Please set down the records below exactly as they appear.

- - - -

(* ===== verification/DecodeProps.v ===== *)
(** * The decode step

    [prepare_for_decode] gives every request of a batch that fits into memory one new slot and
    writes it into the request's row; the memory invariant of DecodeMem holds for the longer
    requests.  With the retraction of RetractProps this makes [update_running_batch] total: a decode
    step neither runs out of memory nor loses a request. *)

From S2P Require Import Prelude AllocKernels Allocator RadixKey RadixTree RadixInv RadixMatch RadixEvict RadixProps.
From S2P Require Import ReqPool ReqCache CacheAlloc PyFloat DecodeBatch DecodeMem RetractProps.

(** ** Writing one cell per row *)

Lemma pool_row_table p i row : pool_row p (Some i) = Ok row ↔ 0 ≤ i ∧ rp_req_to_token p !! Z.to_nat i = Some row.
Proof.
  unfold pool_row, py_get. case_bool_decide; [|naive_solver].
  destruct (rp_req_to_token p !! Z.to_nat i); naive_solver.
Qed.

Definition with_table (p : ReqToTokenPool) (table : list (list Z)) : ReqToTokenPool := set_rp_req_to_token table p.

Lemma pool_row_insert p i row j k :
  pool_row p (Some i) = Ok row → 0 ≤ j →
  pool_row (with_table p (<[Z.to_nat i := k]> (rp_req_to_token p))) (Some j)
  = if bool_decide (j = i) then Ok k else pool_row p (Some j).
Proof.
  intros [Hi Hr]%pool_row_table Hj. unfold pool_row, py_get. simpl. rewrite bool_decide_true by done.
  case_bool_decide as E.
  - subst j. rewrite list_lookup_insert_eq by (by eapply lookup_lt_Some). done.
  - rewrite list_lookup_insert_ne by (intros E2; apply E; lia). done.
Qed.

(** The row of a cell after the write. *)
Definition cell_row (p p' : ReqToTokenPool) (cell : Z * Z) (v : Z) : Prop :=
  ∀ row, pool_row p (Some cell.1) = Ok row → pool_row p' (Some cell.1) = Ok (<[Z.to_nat cell.2 := int32 v]> row).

- - - -

— Written solution —
(* ===== verification/DecodeProps.v ===== *)
(** * The decode step

    [prepare_for_decode] gives every request of a batch that fits into memory one new slot and
    writes it into the request's row; the memory invariant of DecodeMem holds for the longer
    requests.  With the retraction of RetractProps this makes [update_running_batch] total: a decode
    step neither runs out of memory nor loses a request. *)

From S2P Require Import Prelude AllocKernels Allocator RadixKey RadixTree RadixInv RadixMatch RadixEvict RadixProps.
From S2P Require Import ReqPool ReqCache CacheAlloc PyFloat DecodeBatch DecodeMem RetractProps.

(** ** Writing one cell per row *)

Lemma pool_row_table p i row : pool_row p (Some i) = Ok row ↔ 0 ≤ i ∧ rp_req_to_token p !! Z.to_nat i = Some row.
Proof.
  unfold pool_row, py_get. case_bool_decide; [|naive_solver].
  destruct (rp_req_to_token p !! Z.to_nat i); naive_solver.
Qed.

Definition with_table (p : ReqToTokenPool) (table : list (list Z)) : ReqToTokenPool := set_rp_req_to_token table p.

Lemma pool_row_insert p i row j k :
  pool_row p (Some i) = Ok row → 0 ≤ j →
  pool_row (with_table p (<[Z.to_nat i := k]> (rp_req_to_token p))) (Some j)
  = if bool_decide (j = i) then Ok k else pool_row p (Some j).
Proof.
  intros [Hi Hr]%pool_row_table Hj. unfold pool_row, py_get. simpl. rewrite bool_decide_true by done.
  case_bool_decide as E.
  - subst j. rewrite list_lookup_insert_eq by (by eapply lookup_lt_Some). done.
  - rewrite list_lookup_insert_ne by (intros E2; apply E; lia). done.
Qed.

(** The row of a cell after the write. *)
Definition cell_row (p p' : ReqToTokenPool) (cell : Z * Z) (v : Z) : Prop :=
  ∀ row, pool_row p (Some cell.1) = Ok row → pool_row p' (Some cell.1) = Ok (<[Z.to_nat cell.2 := int32 v]> row).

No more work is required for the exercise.